## Work instructions
Output range, inclusive: from the line containing "Proof. induction l as [|x l IH]; simpl; [done|]. by destruct" to the line containing "- destruct (p x)". Restate those lines from the data below word for word and only those.

(Stored data entries)
• • • • • • •
(* ===== verification/Sorting.v ===== *)
(** * Stable sorting, and sums

    [slice::sort_by] and [sort_by_key] are stable, so their result is determined
    by the order relation: insertion sort computes it.  The sums are over finite maps
    and lists: what the steps of a transition system conserve. *)
From S2P Require Import Prelude Bytes.
From Stdlib Require Export Sorted.

Section sort.
Context {A : Type} (le : A → A → bool).

Fixpoint insert_by (x : A) (l : list A) : list A :=
  match l with
  | [] => [x]
  | y :: l' => if le x y then x :: l else y :: insert_by x l'
  end.

Definition sort_by (l : list A) : list A := foldr insert_by [] l.

Lemma insert_by_perm x l : insert_by x l ≡ₚ x :: l.
Proof.
  induction l as [|y l IH]; simpl; [done|]. case_match; [done|].
  rewrite IH. constructor.
Qed.

Lemma sort_by_perm l : sort_by l ≡ₚ l.
Proof. induction l as [|x l IH]; simpl; [done|]. by rewrite insert_by_perm, IH. Qed.

Lemma Forall_insert_by P x l : P x → Forall P l → Forall P (insert_by x l).
Proof. intros Hx Hl. rewrite insert_by_perm. by constructor. Qed.

Lemma Forall_sort_by P l : Forall P l → Forall P (sort_by l).
Proof. intros Hl. by rewrite sort_by_perm. Qed.

Definition sorted (l : list A) : Prop := StronglySorted (λ x y, le x y = true) l.

Context (le_total : ∀ x y, le x y = true ∨ le y x = true).
Context (le_trans : ∀ x y z, le x y = true → le y z = true → le x z = true).

Lemma insert_by_sorted x l : sorted l → sorted (insert_by x l).
Proof.
  induction 1 as [|y l Hs IH Hy]; simpl; [repeat constructor|].
  destruct (le x y) eqn:E.
  - constructor; [by constructor|]. constructor; [done|].
    eapply Forall_impl; [exact Hy|]. intros z Hz. by apply (le_trans x y z).
  - constructor; [done|]. apply Forall_insert_by; [|done]. destruct (le_total x y); congruence.
Qed.

Lemma sort_by_sorted l : sorted (sort_by l).
Proof. induction l as [|x l IH]; simpl; [constructor|by apply insert_by_sorted]. Qed.
End sort.

Lemma find_none_Forall {A} (p : A → bool) l :
  List.find p l = None ↔ Forall (λ x, p x = false) l.
Proof.
  induction l as [|x l IH]; simpl; [by split|]. rewrite Forall_cons, <- IH.
  destruct (p x); naive_solver.
Qed.

Lemma find_app {A} (p : A → bool) l l' :
  List.find p (l ++ l') = match List.find p l with Some x => Some x | None => List.find p l' end.
Proof. induction l as [|x l IH]; simpl; [done|]. by destruct (p x). Qed.

(** Searching an insertion: the new element wins if it matches and is not above
    the first match. *)
Lemma find_insert_by {A} (le : A → A → bool) (p : A → bool) x l :
  (∀ x y z, le x y = true → le y z = true → le x z = true) →
  sorted le l →
  List.find p (insert_by le x l) =
    match List.find p l with
    | Some b => if p x && le x b then Some x else Some b
    | None => if p x then Some x else None
    end.
Proof.
  intros Htr. induction 1 as [|y l Hs IH Hy]; [done|]. cbn [insert_by].
  destruct (le x y) eqn:E; cbn [List.find].
  - destruct (p x) eqn:Hx, (p y) eqn:Hpy; cbn [andb]; rewrite ?E; try done.
    + destruct (List.find p l) as [b|] eqn:Hb; [|done].
      apply List.find_some in Hb as [Hin _]. rewrite Forall_forall in Hy.
      rewrite (Htr x y b); [done|done|]. apply Hy. by apply list_elem_of_In.
    + by destruct (List.find p l).
  - destruct (p y) eqn:Hpy; [|done]. by rewrite E, andb_false_r.
Qed.

Lemma strongly_sorted_app {A} (R : A → A → Prop) l l' :
  StronglySorted R (l ++ l') →
  StronglySorted R l ∧ StronglySorted R l' ∧ ∀ x y, x ∈ l → y ∈ l' → R x y.
Proof.
  induction l as [|x l IH]; simpl; intros H.
  - split; [constructor|]. split; [done|]. by intros ? ? ?%elem_of_nil.
  - inversion_clear H as [|? ? Hs Hx]. destruct (IH Hs) as (H1 & H2 & H3).
    apply Forall_app in Hx as [Hx Hx']. split; [by constructor|]. split; [done|].
    intros a b [->|Ha]%elem_of_cons Hb; [|by apply H3].
    rewrite Forall_forall in Hx'. by apply Hx'.
Qed.

(** * Sums over finite maps and lists *)
Section sums.
Context {A : Type} (f : A → Z).

Definition sum_by (m : gmap nat A) : Z := map_fold (λ _ x acc, f x + acc) 0 m.

Lemma sum_by_empty : sum_by ∅ = 0.
Proof. apply map_fold_empty. Qed.

Lemma sum_by_insert m i x : m !! i = None → sum_by (<[i:=x]> m) = f x + sum_by m.
Proof. intros Hi. unfold sum_by. rewrite map_fold_insert_L; [done| |done]. intros. lia. Qed.

Lemma sum_by_delete m i x : m !! i = Some x → sum_by (delete i m) = sum_by m - f x.
Proof. intros Hi. rewrite <- (insert_delete_id m i x Hi) at 2. rewrite sum_by_insert by apply lookup_delete_eq. lia. Qed.

Lemma sum_by_update m i x y : m !! i = Some x → sum_by (<[i:=y]> m) = sum_by m - f x + f y.
Proof.
  intros Hi. rewrite <- insert_delete_eq, sum_by_insert by apply lookup_delete_eq. rewrite (sum_by_delete m i x Hi). lia.
Qed.

Lemma sum_by_nonneg m : (∀ i x, m !! i = Some x → 0 <= f x) → 0 <= sum_by m.
Proof.
  induction m as [|i x m Hi IH] using map_ind; intros Hf; [by rewrite sum_by_empty|]. rewrite sum_by_insert by done.
  pose proof (Hf i x ltac:(by rewrite lookup_insert_eq)). assert (0 <= sum_by m); [|lia]. apply IH. intros j y Hj. apply (Hf j).
  rewrite lookup_insert_ne; [done|]. intros ->. congruence.
Qed.

Lemma sum_by_member m i x : (∀ i x, m !! i = Some x → 0 <= f x) → m !! i = Some x → f x <= sum_by m.
Proof.
  intros Hf Hi. pose proof (sum_by_delete m i x Hi). assert (0 <= sum_by (delete i m)); [|lia]. apply sum_by_nonneg.
  intros j y [_ Hj]%lookup_delete_Some. by apply (Hf j).
Qed.

(** The sum over the keys of a list. *)
Definition sum_of (m : gmap nat A) (l : list nat) : Z := foldr (λ i acc, default 0 (f <$> m !! i) + acc) 0 l.

Lemma sum_by_registered m l :
  NoDup l → (∀ i, i ∈ l → is_Some (m !! i)) → (∀ i x, m !! i = Some x → i ∉ l → f x = 0) → sum_by m = sum_of m l.
Proof.
  revert m. induction l as [|i l IH]; intros m Hnd Hin Hout; cbn [sum_of foldr].
  - induction m as [|i x m Hi IHm] using map_ind; [by rewrite sum_by_empty|]. rewrite sum_by_insert by done.
    rewrite (Hout i x) by (by rewrite ?lookup_insert_eq || set_solver). rewrite IHm; [done|set_solver|].
    intros j y Hj Hl. apply (Hout j); [|done]. rewrite lookup_insert_ne; [done|]. intros ->. congruence.
  - apply NoDup_cons in Hnd as [Hil Hnd]. destruct (Hin i ltac:(set_solver)) as [x Hx]. rewrite Hx. cbn.
    pose proof (sum_by_delete m i x Hx) as Hd. rewrite (IH (delete i m)) in Hd; [|done| |].
    + assert (sum_of (delete i m) l = sum_of m l) as E; [|unfold sum_of in *; lia]. clear -Hil. unfold sum_of.
      induction l as [|j l IHl]; [done|]. cbn [foldr]. apply not_elem_of_cons in Hil as [Hne Hil].
      rewrite IHl by done. by rewrite lookup_delete_ne.
    + intros j Hj. rewrite lookup_delete_ne; [apply Hin; set_solver|]. intros ->. done.
    + intros j y [Hne Hj]%lookup_delete_Some Hl. apply (Hout j); [done|]. set_solver.
Qed.
End sums.

(** ** Sums over lists *)
Section lists.
Context {A : Type} (f : A → Z).

Definition wsum (l : list A) : Z := foldr (λ x acc, f x + acc) 0 l.

Lemma wsum_cons x l : wsum (x :: l) = f x + wsum l.
Proof. done. Qed.

Lemma wsum_app l l' : wsum (l ++ l') = wsum l + wsum l'.
Proof. induction l as [|x l IH]; cbn -[Z.add]; [done|]. fold (wsum (l ++ l')) (wsum l). lia. Qed.

Lemma wsum_nonneg l : (∀ x, 0 <= f x) → 0 <= wsum l.
Proof. intros Hf. induction l as [|x l IH]; [done|]. rewrite wsum_cons. specialize (Hf x). lia. Qed.

Lemma wsum_sublist l l' : (∀ x, 0 <= f x) → l `sublist_of` l' → wsum l <= wsum l'.
Proof. intros Hf. induction 1 as [|x l l' _ IH|x l l' _ IH]; rewrite ?wsum_cons; [done|lia|]. specialize (Hf x). lia. Qed.

Lemma wsum_lookup l i x : l !! i = Some x → wsum l = f x + wsum (delete i l).
Proof.
  revert i. induction l as [|y l IH]; intros [|i] Hi; cbn in Hi; [done..| |].
  - by injection Hi as ->.
  - change (delete (S i) (y :: l)) with (y :: delete i l). rewrite !wsum_cons. specialize (IH i Hi). lia.
Qed.

Lemma wsum_insert l i x y : l !! i = Some x → wsum (<[i := y]> l) = wsum l - f x + f y.
Proof.
  revert i. induction l as [|z l IH]; intros [|i] Hi; cbn in Hi; [done..| |].
  - injection Hi as ->. cbn [insert list_insert]. rewrite !wsum_cons. lia.
  - change (<[S i := y]> (z :: l)) with (z :: <[i := y]> l). rewrite !wsum_cons. specialize (IH i Hi). lia.
Qed.
End lists.

Lemma wsum_one {A} (l : list A) : wsum (λ _, 1) l = len l.
Proof. induction l as [|x l IH]; [done|]. rewrite wsum_cons, len_cons. lia. Qed.

#[export] Hint Rewrite @wsum_cons @wsum_app : wsum.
• • • • • • •
## Your response
Proof. induction l as [|x l IH]; simpl; [done|]. by destruct (p x). Qed.

(** Searching an insertion: the new element wins if it matches and is not above
    the first match. *)
Lemma find_insert_by {A} (le : A → A → bool) (p : A → bool) x l :
  (∀ x y z, le x y = true → le y z = true → le x z = true) →
  sorted le l →
  List.find p (insert_by le x l) =
    match List.find p l with
    | Some b => if p x && le x b then Some x else Some b
    | None => if p x then Some x else None
    end.
Proof.
  intros Htr. induction 1 as [|y l Hs IH Hy]; [done|]. cbn [insert_by].
  destruct (le x y) eqn:E; cbn [List.find].
  - destruct (p x) eqn:Hx, (p y) eqn:Hpy; cbn [andb]; rewrite ?E; try done.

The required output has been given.